Cela implique toujours des changements dans le code source, c’est-à-dire que cela implique des développeurs (qui doivent également avoir une bonne connaissance de la problématique I18n). Il y a différents aspects de I18n, certains plus complexes que d’autres :

  • la possibilité d’afficher/imprimer du texte
    • la prise en charge de toutes les polices de caractères complexes
    • la prise en charge de la normalisation des caractères
    • la prise en charge de la substitution et du rendu de glyphes (il n’y a pas d’équivalence entre le caractère et le glyphe. Il existe plutôt des séquences de caractères qui peuvent avoir une seule séquence de glyphes dans le cas le plus simple.) pour produire certaines classes de glyphes (dans le cas le plus simple un seul caractère)
    • la prise en charge de la réorganisation des glyphes (l’affichage ne suit pas toujours le même ordre que celui logiquement parlé ou écrit).
    • la prise en charge du rendu bidirectionnel (de gauche à droite et de droite à gauche)
  • capacité à manipuler le texte
    • la prise en charge des manipulations de chaînes de texte dans les programmes
    • le support pour la sélection de la souris, le copier-coller, etc. notez que vous sélectionnez glyphes à l’écran, mais que le cache sélectionne le texte (caractères) => substitution complexe nécessaire)
    • la fourniture d'utilitaires de conversion de jeux de caractères (parce que nous devons faire face à l’héritage de pré-unicode)
    • la recherche de texte (grep, etc)
    • le tri de texte en fonction de règles complexes
  • possibilité de saisir du texte
    • la prise en charge de la configuration des claviers
    • la prise en charge de la liaison avec des applications de saisie pour les cas complexes où un mappage de clavier ne suffit pas
  • capacité à manipuler/présenter date/heure
    • le masque/format d’entrée
    • la définition du premier jour de la semaine
    • la définition du fuseau horaire
    • la définition des calendriers non grégoriens
    • les fonctions de conversion entre différents formats/calendriers
  • possibilité de définir et de gérer les paramètres locaux
    • les différentes unités (km/miles °C/°F, etc.), monétaire, etc
    • les différentes façons de formater/afficher les chiffres.

L10N

La régionalisation est le fait de rendre une application « régionalisée », c’est-à-dire de travailler dans un contexte local bien précis et adapté à l’utilisateur.

Cela n’implique aucun changement dans le code source. Les développeurs ne sont pas impliqués (enfin, juste un peu, juste pour ajouter le premier crochet.
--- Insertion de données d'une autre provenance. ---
(* ===== verification/PgWireProps.v ===== *)
(** * What the Postgres wire engine guarantees *)
From S2P Require Import Prelude Go GoStr GoIO ConnFacts Mask PgWire PgWireFacts.
Open Scope Z_scope.

(** No masker configured, for the witnesses: the rune table is not reached on ASCII names. *)
#[local] Instance ascii_unicode : Unicode := {| lower_runes := id |}.

(** ** The pump *)

(** C15: for every byte stream the upstream sends and however the client link breaks, the pump
    terminates with an error and without a crash; what the client received is a prefix of the
    transducer's output on the complete messages of the stream, and all of it when the client link
    does not break and the stream does not stop on a malformed length word. *)
Theorem pipeBackend_refines (mk : nat -> masker) (buffered : bytes -> Z) (uin : rd) (w : wr)
    (Hmk : forall i, MaskerOk (mk i)) :
  let '(o, s) := pipeBackend mk buffered uin w in
  let '(ms, tl) := frames (S (length (rbuf uin))) (rbuf uin) in
  let out := wout w ++ wire (run_spec mk O [] ms) in
  (exists e, o = Err e) /\ wout (bwr (p_bw s)) `prefix_of` out /\
  (wroom w = None -> clean_tail tl -> wout (bwr (p_bw s)) = out).
Proof.
  destruct (pipeBackend mk buffered uin w) as [o s] eqn:H. unfold pipeBackend in H.
  apply pump_spec in H; [|done|simpl; lia]. simpl p_in in H. simpl p_bw in H.
  destruct (frames _ _) as [ms tl]. simpl in H. unfold ball in H. simpl in H.
  rewrite app_nil_r in H. destruct H as (He & Hp & Hg). split_and!; [done|done|].
  intros Hw. apply Hg. by split.
Qed.

Lemma pipeBackend_refines_witness :
  let uin := mkRd (message (chr "Z"%char) (str "I")) EEOF in
  wout (bwr (p_bw (snd (pipeBackend (fun _ => Noop) (fun _ => 0) uin (mkWr [] None))))) =
  message (chr "Z"%char) (str "I").
Proof.
  pose proof (pipeBackend_refines (fun _ => Noop) (fun _ => 0)
    (mkRd (message (chr "Z"%char) (str "I")) EEOF) (mkWr [] None) (fun _ => Noop_ok)) as H.
  vm_compute in H. destruct H as (_ & _ & H). vm_compute. apply H; [done|by left].
Defined.

(** ** Streams of complete messages *)

Lemma frames_wire k ms :
  Forall (fun '(_, p) => zlen p + 4 < 2 ^ 32) ms -> (length (wire ms) < k)%nat ->
  frames k (wire ms) = (ms, []).
Proof.
  revert k. induction ms as [|[t p] ms IH]; intros k Hms Hk.
  - by destruct k.
  - inversion Hms as [|? ? Hp Hms']; subst. rewrite wire_cons in *. unfold message in *.
    pose proof (zlen_nonneg p). rewrite <- app_comm_cons, <- app_assoc.
    rewrite <- app_comm_cons in Hk. simpl in Hk.
    rewrite !length_app, length_be_bytes in Hk. destruct k as [|k]; [lia|].
    rewrite frames_cons by lia. rewrite IH by (done || lia). done.
Qed.

(** The client's bytes when the upstream sends the messages [ms] and ends. *)
Lemma pipeBackend_wire mk buffered ms e out :
  (forall i, MaskerOk (mk i)) -> Forall (fun '(_, p) => zlen p + 4 < 2 ^ 32) ms ->
  wout (bwr (p_bw (snd (pipeBackend mk buffered (mkRd (wire ms) e) (mkWr out None))))) =
  out ++ wire (run_spec mk O [] ms).
Proof.
  intros Hmk Hms.
  destruct (pipeBackend mk buffered (mkRd (wire ms) e) (mkWr out None)) as [o s] eqn:H.
  unfold pipeBackend in H.
  apply pump_spec in H; [|done|simpl; lia]. cbn [p_in p_bw rbuf] in H.
  rewrite frames_wire in H by (done || lia).
  destruct H as (_ & _ & Hg). cbn [fst snd] in *. rewrite Hg; [|by split|by left].
  unfold ball. cbn. by rewrite app_nil_r.
Qed.

(** ** Masking a result set *)

Section overlay.
Context `{Unicode}.

Lemma backend_msg_rows rs cols r :
  Forall field_fits r -> zlen r < 2 ^ 16 ->
  backend_msg (Overlay.MaskRow (Overlay.NewOverlay rs)) cols tDataRow (encode_row r) =
  Ok (cols, encode_row (imap (Overlay.cell (Overlay.normalizeRules rs) cols) r)).
Proof.
  intros Hf Hl. unfold backend_msg. rewrite decide_False by done. rewrite decide_True by done.
  pose proof (maskDataRow_encode (Overlay.MaskRow (Overlay.NewOverlay rs)) cols r []
    (Overlay_ok _) Hf Hl) as Hm.
  rewrite app_nil_r in Hm. by rewrite Hm, overlay_MaskRow_imap.
Qed.

Lemma run_spec_rows rs cols rows i :
  Forall (fun r => Forall field_fits r /\ zlen r < 2 ^ 16) rows ->
  run_spec (fun _ => Overlay.MaskRow (Overlay.NewOverlay rs)) i cols
    (map (fun r => (tDataRow, encode_row r)) rows) =
  map (fun r => (tDataRow, encode_row (imap (Overlay.cell (Overlay.normalizeRules rs) cols) r))) rows.
Proof.
  intros Hrows. revert i. induction Hrows as [|r rows [Hf Hl] Hrows IH]; intros i; [done|].
  cbn [map]. erewrite run_spec_cons by (by apply backend_msg_rows). by rewrite IH.
Qed.

End overlay.



(** ** Transparency *)

(** A payload the engine leaves as it is when nothing is masked: a canonical row, or anything that
    does not decode as one. *)
Definition canonical (t : byte) (p : bytes) : Prop :=
  t = tDataRow ->
  (exists r, p = encode_row r /\ Forall field_fits r /\ zlen r < 2 ^ 16) \/
  is_ok (maskDataRow p [] Noop) = false.

Lemma maskDataRow_Noop_cols p cols cols' : maskDataRow p cols Noop = maskDataRow p cols' Noop.
Proof. unfold maskDataRow, Noop. done. Qed.

Lemma backend_msg_Noop cols t p :
  canonical t p -> exists cols', backend_msg Noop cols t p = Ok (cols', p).
Proof.
  intros Hc. unfold backend_msg. case_decide.
  { destruct (parseRowDescription_ok p) as [cs ->]. simpl. eauto. }
  case_decide as Ht; [|eauto]. rewrite (maskDataRow_Noop_cols p cols []).
  pose proof (maskDataRow_returns p [] Noop Noop_ok) as Hr.
  destruct (Hc Ht) as [(r & -> & Hf & Hl)|Hn].
  - pose proof (maskDataRow_encode Noop [] r [] Noop_ok Hf Hl) as Hm. rewrite app_nil_r in Hm.
    rewrite Hm. unfold Noop. simpl. eauto.
  - destruct (maskDataRow p [] Noop); try done. eauto.
Qed.

Lemma run_spec_Noop ms : forall i cols,
  Forall (fun '(t, p) => canonical t p) ms -> run_spec (fun _ => Noop) i cols ms = ms.
Proof.
  induction ms as [|[t p] ms IH]; intros i cols Hms; [done|].
  inversion Hms as [|? ? Hc Hms']; subst.
  destruct (backend_msg_Noop cols t p Hc) as [cols' Hm].
  erewrite run_spec_cons by apply Hm. by rewrite IH.
Qed.

(** With no masking configured the proxy is a transparent passthrough: a stream of messages
    whose rows are canonical (or undecodable) reaches the client byte for byte. *)
Theorem pipeBackend_transparent (buffered : bytes -> Z) (ms : list (byte * bytes)) (e : gerr)
    (Hms : Forall (fun '(t, p) => zlen p + 4 < 2 ^ 32 /\ canonical t p) ms) :
  wout (bwr (p_bw (snd (pipeBackend (fun _ => Noop) buffered (mkRd (wire ms) e) (mkWr [] None)))))
  = wire ms.
Proof.
  rewrite pipeBackend_wire; [cbn [app]|..].
  - f_equal. apply run_spec_Noop. eapply Forall_impl; [exact Hms|]. intros [t p]. tauto.
  - intros _. apply Noop_ok.
  - eapply Forall_impl; [exact Hms|]. intros [t p]. tauto.
Qed.

Lemma pipeBackend_transparent_witness :
  let ms := [(chr "C"%char, str "SELECT 1"); (tDataRow, encode_row [None; Some (str "x")])] in
  wout (bwr (p_bw (snd (pipeBackend (fun _ => Noop) (fun _ => 5) (mkRd (wire ms) EEOF) (mkWr [] None)))))
  = wire ms.
Proof.
  intros ms. apply (pipeBackend_transparent (fun _ => 5) ms EEOF).
  apply Forall_cons. split; [split; [vm_compute; reflexivity|intros Ht; discriminate Ht]|].
  apply Forall_singleton. split; [vm_compute; reflexivity|].
  intros _. left. exists [None; Some (str "x")]. split; [reflexivity|].
  split; [|vm_compute; reflexivity].
  apply Forall_cons. split; [exact I|]. apply Forall_singleton. vm_compute. reflexivity.
Defined.

(** ** Negotiation *)

(** C32: with client TLS configured, GSSENCRequests are declined until the client's SSLRequest is
    accepted; nothing but those one-byte answers has crossed in clear, and the StartupMessage the
    proxy then reads, and everything after it, is the TLS session's own stream: no byte sent before
    the handshake is ever taken for part of it. *)
Theorem negotiateStartup_tls (n : nat) (stray startup sess_rest : bytes) (e e' : gerr)
    (room : option (Z * gerr)) (hs : list (gerr + rd * option (Z * gerr)))
    (Hs : zlen startup = 8) (Hr : is_request startup = false) :
  let c := mkConn (mkRd (concat (replicate n (request false)) ++ request true ++ stray) e)
             (mkWr [] None) false [] (inr (mkRd (startup ++ sess_rest) e', room) :: hs) in
  negotiateStartup true c =
  (Ok tt, mkConn (mkRd (startup ++ sess_rest) e') (mkWr [] room) true
            (replicate n (chr "N"%char) ++ [chr "S"%char]) hs).
Proof.
  intros c. unfold negotiateStartup.
  assert (Hf : exists k, S (conn_bytes c) = (n + S (S k))%nat).
  { exists (conn_bytes c - n - 1)%nat. unfold conn_bytes, c. simpl.
    rewrite !length_app. pose proof (zlen_request true) as Hq. unfold zlen in Hq.
    assert (n <= length (concat (replicate n (request false))))%nat; [|lia].
    clear. induction n as [|n IH]; simpl; [lia|]. rewrite length_app.
    pose proof (zlen_request false) as Hz. unfold zlen in Hz. lia. }
  destruct Hf as [k ->]. rewrite <- (length_replicate n false) at 1.
  rewrite (negotiate_declines true (replicate n false) (S (S k)) (request true ++ stray)).
  - cbn [c_in c_out c_tls c_sent c_hs rend wout app].
    erewrite negotiate_accept by done. cbn [c_sent c_out wout app].
    rewrite length_replicate.
    by erewrite negotiate_startup by done.
  - apply Forall_replicate. done.
  - unfold c. simpl. f_equal. f_equal. clear. induction n; simpl; congruence.
  - done.
Qed.

Lemma negotiateStartup_tls_witness :
  negotiateStartup true
    (mkConn (mkRd (request false ++ request true ++ str "stray") EEOF) (mkWr [] None) false []
       [inr (mkRd (be_bytes 4 9 ++ be_bytes 4 196608 ++ [b8 0]) EEOF, None)]) =
  (Ok tt, mkConn (mkRd (be_bytes 4 9 ++ be_bytes 4 196608 ++ [b8 0]) EEOF) (mkWr [] None) true
            [chr "N"%char; chr "S"%char] []).
Proof.
  apply (negotiateStartup_tls 1 (str "stray") (be_bytes 4 9 ++ be_bytes 4 196608) [b8 0]
           EEOF EEOF None []); vm_compute; reflexivity.
Defined.

(** Without client TLS every negotiation request is declined with one [N] and the first other
    frame is handed on intact; and with or without it, whatever the client sends, the negotiation
    ends (its fuel never runs out) without a crash. *)
Theorem negotiateStartup_plain (rs : list bool) (startup rest : bytes) (e : gerr)
    (Hs : zlen startup = 8) (Hr : is_request startup = false) :
  negotiateStartup false (plain_conn (concat (map request rs) ++ startup ++ rest) e) =
    (Ok tt, mkConn (mkRd (startup ++ rest) e)
              (mkWr (replicate (length rs) (chr "N"%char)) None) false [] []) /\
  (forall clientTLS c, returns (fst (negotiateStartup clientTLS c))).
Proof.
  split.
  - unfold negotiateStartup, plain_conn.
    assert (Hf : exists k, S (conn_bytes (plain_conn (concat (map request rs) ++ startup ++ rest) e))
                           = (length rs + S k)%nat).
    { exists (conn_bytes (plain_conn (concat (map request rs) ++ startup ++ rest) e) - length rs)%nat.
      unfold conn_bytes, plain_conn. simpl. rewrite length_app.
      assert (length rs <= length (concat (map request rs)))%nat; [|lia].
      clear. induction rs as [|b rs IH]; simpl; [lia|]. rewrite length_app.
      pose proof (zlen_request b) as Hz. unfold zlen in Hz. lia. }
    unfold plain_conn in Hf. destruct Hf as [k ->].
    rewrite (negotiate_declines false rs (S k) (startup ++ rest)) by
      (done || (apply Forall_forall; by intros [])).
    by erewrite negotiate_startup by done.
  - intros clientTLS c. apply negotiate_loop_returns. lia.
Qed.

Lemma negotiateStartup_plain_witness :
  negotiateStartup false (plain_conn (request true ++ be_bytes 4 8 ++ be_bytes 4 196608) EEOF) =
  (Ok tt, mkConn (mkRd (be_bytes 4 8 ++ be_bytes 4 196608) EEOF)
            (mkWr [chr "N"%char] None) false [] []).
Proof.
  apply (negotiateStartup_plain [true] (be_bytes 4 8 ++ be_bytes 4 196608) [] EEOF);
    vm_compute; reflexivity.
Defined.

(** An upgrade that succeeds. *)
Lemma StartUpstreamTLS_ok (required : bool) (c c' : conn) :
  c_tls c = false -> wout (c_out c) = [] -> StartUpstreamTLS required c = (Ok tt, c') ->
  (c_tls c' = true /\ c_sent c' = c_sent c ++ request true) \/
  (required = false /\ c_tls c' = false /\ rbuf (c_in c) = chr "N"%char :: rbuf (c_in c') /\
   wout (c_out c') = request true).
Proof.
  intros Hc Hw H.
  unfold StartUpstreamTLS, sbind in H.
  destruct (on_out (Write _) c) as [o1 c1] eqn:H1.
  destruct (on_out_Write_spec _ _ _ _ H1) as (_ & Hi1 & Ht1 & Hs1 & Hh1 & Hw1).
  destruct o1 as [[]| | |]; try done. specialize (Hw1 eq_refl). rewrite Hw in Hw1. simpl in Hw1.
  destruct (on_in (ReadFull 1) c1) as [[x| | |] c2] eqn:H2; try done.
  destruct (on_in_ReadFull_ok 1 _ _ _ ltac:(lia) H2) as (Hx & Hin2 & Hc2).
  destruct x as [|b [|? ?]]; [done| |exfalso; rewrite !zlen_cons in Hx; pose proof (zlen_nonneg l); lia].
  change (index [b] 0) with (Ok b) in H. unfold slift in H. cbv beta iota in H.
  destruct (decide (b = chr "S"%char)) as [Hb|Hb].
  - left. subst b. unfold Handshake in H. rewrite Hc2 in H. simpl in H. rewrite Hh1 in H.
    destruct (c_hs c) as [|[e|[r room]] hs]; simplify_eq/=. by rewrite Hs1, Hw1.
  - destruct (decide (b = chr "N"%char)) as [Hb'|Hb']; [|done].
    destruct required; [done|]. simpl in H. unfold sret in H. simplify_eq.
    right. split_and!; try done.
    + by rewrite Hc2; simpl; rewrite Ht1, Hc.
    + by rewrite <- Hi1.
    + by rewrite Hc2.
Qed.

(** Upstream TLS in a required mode never continues in clear: if [StartUpstreamTLS] succeeds
    the connection is the TLS session and the only clear bytes sent are the SSLRequest; in prefer
    mode a plaintext result means the server answered [N], and that answer is all that was read. *)
Theorem StartUpstreamTLS_required (required : bool) (c c' : conn)
    (Hc : c_tls c = false) (Hw : wout (c_out c) = [])
    (H : StartUpstreamTLS required c = (Ok tt, c')) :
  (c_tls c' = true /\ c_sent c' = c_sent c ++ request true) \/
  (required = false /\ c_tls c' = false /\ rbuf (c_in c) = chr "N"%char :: rbuf (c_in c') /\
   wout (c_out c') = request true).
Proof. by apply StartUpstreamTLS_ok. Qed.

Lemma StartUpstreamTLS_required_witness :
  let c := mkConn (mkRd (str "S") EEOF) (mkWr [] None) false [] [inr (mkRd (str "x") EEOF, None)] in
  exists c', StartUpstreamTLS true c = (Ok tt, c') /\
    ((c_tls c' = true /\ c_sent c' = c_sent c ++ request true) \/
     (true = false /\ c_tls c' = false /\ rbuf (c_in c) = chr "N"%char :: rbuf (c_in c') /\
      wout (c_out c') = request true)).
Proof.
  intros c. eexists. split; [vm_compute; reflexivity|].
  apply (StartUpstreamTLS_required true c); [done|done|vm_compute; reflexivity].
Defined.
Quand une langue est disponible, un développeur doit la mettre dans une liste, donner accès à l’équipe L10n, etc).

L10n consiste à fournir le contenu pour remplir les contenants que le système i18n a créés.

Les divers aspects sont :

  • traduire des textes traduisibles (c’est le plus connu)
  • fournir des textes précis et uniques (non pas une traduction d’un texte existant, mais un texte indépendant), le cas échéant
  • correcteurs orthographiques (voir ci-dessous)
  • disposition du clavier
  • méthodes de saisie (voir ci-dessous)
  • règles de tri

Comme je l’ai dit (Auteur : Srtxg), cela ne concerne pas les développeurs. Eh bien, dans certains cas, cela peut impliquer une conception. Il s’agit de choses très particulières, comme la création d’un nouveau correcteur orthographique, propre à une langue ou à une famille de langues, ou d’un programme de méthode de saisie (mais il existe aussi des correcteurs orthographiques et des méthodes de saisie génériques pour lesquels vous devez uniquement fournir des données L10n.)

Pour faire court

  • L10n : Les problèmes de L10n concernent seulement les traducteurs d’une langue donnée. Personne d’autre ne s’en soucient ou ne peut y faire quoi que ce soit. Seuls les traducteurs de cette langue sont en mesure de résoudre le problème.
  • I18n : Les problèmes I18n sont un problème dans l’infrastructure I18n. Cela peut avoir un impact sur de nombreuses langues. Mais les traducteurs ne peuvent rien faire pour y remédier, seuls les développeurs peuvent résoudre le problème.